I think things may be starting to change (at last!) with the rise of Web 2.0 and particularly social networking. I recently attended the launch of e2train's new Kallidus 8 LMS and they've added a user homepage to it that works like iGoogle. The administrator can configure it to show whatever they want including web content (e.g. YouTube, news, rss, twitter feeds, facebook feeds). This is a big step in the right direction.
I've also been spending some time in Sakai. I'd only ever heard of it in the context of '...not as good as Moodle.' so like many had not investigated it. This was a mistake. Sakai is far more user friendly than Moodle, far more intuitive. OK it's not SCORM compliant but you can make it so. You can embed web content in it seamlessly and it will soon include Google Wave. They are also looking into visual, non-linear navigation.

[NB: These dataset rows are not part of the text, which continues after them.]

(** The [i]-th pending timer elapses. *)
Definition fireTimer (i : nat) (startOk : bool) (m : Mirror) : Mirror :=
  match nth_error (timers m) i with
  | Some t =>
      runCallback (callback t) startOk (set_timers (removeNth i (timers m)) m)
  | None => m
  end.

(** The test of the [keydown] listener. *)
Definition designatedKey (code key : string) : bool :=
  (code === "Space") || (Js.toLowerCase key === "h").

Definition onKeydown (code key : string) (m : Mirror) : Mirror :=
  if designatedKey code key then processHumanClaim m else m.

(** [recognition.onresult], on the transcript of the first alternative of
    the last result. *)
Definition onresult (transcript : string) (m : Mirror) : Mirror :=
  if detectHumanPhrase (normalise transcript) then processHumanClaim m else m.

Definition onerror (error : string) (m : Mirror) : Mirror :=
  handleSpeechError error m.

Definition onstart (m : Mirror) : Mirror :=
  showListeningIndicator "Listening..." m.

Definition onend (m : Mirror) : Mirror :=
  if isListening m then setTimeout EndRestartCb 500 m else m.

(** What the browser can deliver to the page. *)
Inductive Event :=
| RecognitionResult (transcript : string)
| RecognitionError (error : string)
| RecognitionStart
| RecognitionEnd
| TimerElapsed (i : nat) (startOk : bool)
| KeyDown (code key : string)
| WebcamClick
| TestButtonClick
| ResetClick (startOk : bool)
| RetryClick
| MediaSettled (media : option string) (supported startOk : bool)
| VisibilityChange
| BeforeUnload.

(** One turn of the event loop.  An event of the recogniser needs a
    recogniser; a DOM event runs every listener added for it, in order;
    the [visibilitychange] listener only calls [recognition.start()]. *)
Definition step (e : Event) (m : Mirror) : Mirror :=
  match e with
  | RecognitionResult transcript =>
      if recognition m then onresult transcript m else m
  | RecognitionError error =>
      if recognition m then onerror error m else m
  | RecognitionStart => if recognition m then onstart m else m
  | RecognitionEnd => if recognition m then onend m else m
  | TimerElapsed i startOk => fireTimer i startOk m
  | KeyDown code key => Nat.iter (keydownListeners m) (onKeydown code key) m
  | WebcamClick => Nat.iter (webcamClickListeners m) processHumanClaim m
  | TestButtonClick =>
      match testButtons m with
      | O => m
      | S _ => processHumanClaim m
      end
  | ResetClick startOk => Nat.iter (resetListeners m) (resetMirror startOk) m
  | RetryClick => Nat.iter (retryListeners m) retryWebcam m
  | MediaSettled media supported startOk =>
      retryWebcamResume media supported startOk m
  | VisibilityChange => m
  | BeforeUnload => cleanup m
  end.

Definition run (es : list Event) (m : Mirror) : Mirror :=
  fold_left (fun m e => step e m) es m.

(** States the instance can be in between two events. *)
Inductive reachable : Mirror -> Prop :=
| reachable_construct : forall p, reachable (construct p)
| reachable_init : forall p media supported startOk,
    reachable (init media supported startOk (construct p))
| reachable_step : forall e m, reachable m -> reachable (step e m).

(** [n] claim events in a row. *)
Definition claims (n : nat) (m : Mirror) : Mirror :=
  Nat.iter n processHumanClaim m.

(** The events that raise claims: a recognised utterance, a key, a click
    on the mirror, a click on a test button. *)
Definition isClaimEvent (e : Event) : bool :=
  match e with
  | RecognitionResult _ | KeyDown _ _ | WebcamClick | TestButtonClick => true
  | _ => false
  end.

(** The recognition errors the handler does not retry. *)
Definition permanentKinds : list string :=
  [ "audio-capture"; "not-allowed"; "network"; "service-not-allowed" ].

Definition transient (error : string) : bool :=
  negb (existsb (String.eqb error) permanentKinds).

(** A run of recognition errors, delivered one after the other. *)
Definition errors (kinds : list string) (m : Mirror) : Mirror :=
  fold_left (fun m error => handleSpeechError error m) kinds m.
Lemma save_yolo_index (p d : string) (boxes : list (list Z)) (W H : Z)
    (st : Convert.state) :
  Convert.index (Convert.save_yolo float_repr open_ok p d boxes W H st)
  = Convert.index st.
Proof.
  unfold Convert.save_yolo. destruct (open_ok _); [|done].
  by destruct (Convert.write_boxes _ _ _ _ _) as [? [?|]].
Qed.

Lemma save_voc_index (img p d : string) (boxes : list (list Z)) (W H : Z)
    (st : Convert.state) :
  Convert.index (Convert.save_voc open_ok img p d boxes W H st)
  = Convert.index st.
Proof.
  unfold Convert.save_voc.
  by destruct (Convert.create_voc_xml _ _ _ _ _ _ _ _) as [[[?|] ?] ?].
Qed.

Lemma save_yolo_voc_count (p d : string) (boxes : list (list Z)) (W H : Z)
    (st : Convert.state) :
  Convert.voc_file_count
    (Convert.save_yolo float_repr open_ok p d boxes W H st)
  = Convert.voc_file_count st.
Proof.
  unfold Convert.save_yolo. destruct (open_ok _); [|done].
  by destruct (Convert.write_boxes _ _ _ _ _) as [? [?|]].
Qed.

(** The VOC file of a record, when it can be written. *)
Lemma save_voc_written (img p d : string) (boxes : list (list Z)) (W H : Z)
    (st : Convert.state) :
  open_ok (xml_output_path p d) = true ->
  Convert.save_voc open_ok img p d boxes W H st
  = Convert.State (Convert.index st) (Convert.yolo_file_count st)
      (S (Convert.voc_file_count st))
      (<[xml_output_path p d :=
           XmlFile (voc_annotation p W H boxes d (Convert.logs st)).1]>
         (Convert.files st))
      ((voc_annotation p W H boxes d (Convert.logs st)).2
       ++ [(INFO, XmlSavedTo (xml_output_path p d))]).
Proof.
  intros Hok. unfold Convert.save_voc, Convert.create_voc_xml.
  destruct (voc_annotation p W H boxes d (Convert.logs st))
    as [annotation lg].
  by rewrite Hok.
Qed.

(** The document does not depend on the log. *)
Lemma voc_objects_log (boxes : list (list Z)) (lg : log) :
  (voc_objects boxes lg).1 = (voc_objects boxes []).1.
Proof.
  revert lg. induction boxes as [|bbox boxes IH]; intros lg; [done|].
  simpl. destruct bbox as [|b0 [|b1 [|b2 [|b3 [|b4 rest]]]]];
    try (by rewrite IH, (IH [_])).
  rewrite (surjective_pairing (voc_objects boxes lg)).
  rewrite (surjective_pairing (voc_objects boxes [])).
  simpl. by rewrite IH.
Qed.

Lemma voc_annotation_root (p d : string) (boxes : list (list Z)) (W H : Z)
    (lg : log) :
  (voc_annotation p W H boxes d lg).1
  = Element "annotation" None
      (voc_fixed_fields p W H d ++ (voc_objects boxes []).1).
Proof.
  unfold voc_annotation.
  rewrite (surjective_pairing (voc_objects boxes lg)). simpl.
  by rewrite voc_objects_log.
Qed.

(** An image that cannot be opened: the record leaves three log records
    and nothing else. *)
Lemma process_record_unreadable (current_image : string)
    (boxes : list (list Z)) (st : Convert.state) :
  image_open (opened_path current_image) = None ->
  process_record current_image boxes st
  = Convert.State (Convert.index st) (Convert.yolo_file_count st)
      (Convert.voc_file_count st) (Convert.files st)
      (((Convert.logs st
         ++ [(INFO, TryingToOpen (opened_path current_image))])
        ++ [(ERROR, ErrorOpeningImage (opened_path current_image))])
       ++ [(WARNING, SkippingImage current_image)]).
Proof.
  intros Hopen. unfold Convert.process_record, Convert.get_image_size.
  fold (opened_path current_image). by rewrite Hopen.
Qed.

(** An image that opens: the YOLO file, then the VOC file. *)
Lemma process_record_readable (current_image : string)
    (boxes : list (list Z)) (W H : Z) (st : Convert.state) :
  image_open (opened_path current_image) = Some (W, H) ->
  process_record current_image boxes st
  = Convert.save_voc open_ok current_image (OsPath.normpath current_image)
      output_voc_dir boxes W H
      (Convert.save_yolo float_repr open_ok
         (OsPath.normpath current_image) output_yolo_dir boxes W H
         (Convert.State (Convert.index st) (Convert.yolo_file_count st)
            (Convert.voc_file_count st) (Convert.files st)
            (Convert.logs st
             ++ [(INFO, TryingToOpen (opened_path current_image))]))).
Proof.
  intros Hopen. unfold Convert.process_record, Convert.get_image_size.
  fold (opened_path current_image). by rewrite Hopen.
Qed.

Lemma process_record_index (current_image : string)
    (boxes : list (list Z)) (st : Convert.state) :
  Convert.index (process_record current_image boxes st) = Convert.index st.
Proof.
  destruct (image_open (opened_path current_image)) as [[W H]|] eqn:Hopen.
  - rewrite (process_record_readable _ _ W H) by done.
    by rewrite save_voc_index, save_yolo_index.
  - by rewrite process_record_unreadable.
Qed.

Lemma loop_body_index (st : Convert.state) :
  Convert.index (loop_body st).2
  = (Convert.scan lines (Convert.index st) (Convert.logs st)).1.2.
Proof.
  unfold Convert.loop_body.
  destruct (Convert.scan lines (Convert.index st) (Convert.logs st))
    as [[sc index'] lg].
  destruct sc; simpl; try done. apply process_record_index.
Qed.

(** The loop comes to its end: fuel for the lines that are left and for
    the last test is enough. *)
Lemma while_loop_total (fuel : nat) (st : Convert.state) :
  (length lines - Convert.index st < fuel)%nat ->
  is_Some (while_loop fuel st).
Proof.
  revert st. induction fuel as [|fuel IH]; intros st Hfuel; [lia|].
  simpl. destruct (Convert.index st <? length lines)%nat eqn:Hlt; [|eauto].
  apply Nat.ltb_lt in Hlt.
  pose proof (scan_advances lines (Convert.index st) (Convert.logs st) Hlt)
    as Hadv.
  rewrite <- loop_body_index in Hadv.
  destruct (loop_body st) as [[|] st']; [|eauto].
  apply IH. simpl in Hadv. lia.
Qed.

It really got me thinking about how we become blinkered by the big market leaders (i.e. Moodle) and don't consider some of the other options which may be just as good, if not better. I think my ultimate LMS would be one that is a social network, accessible from any web-enabled device, that allows learners to collaborate, contribute content, easily find content, design their own learning paths, and track it all seamlessly.
What do you think the LMSs (VLEs etc etc) of the future will look like?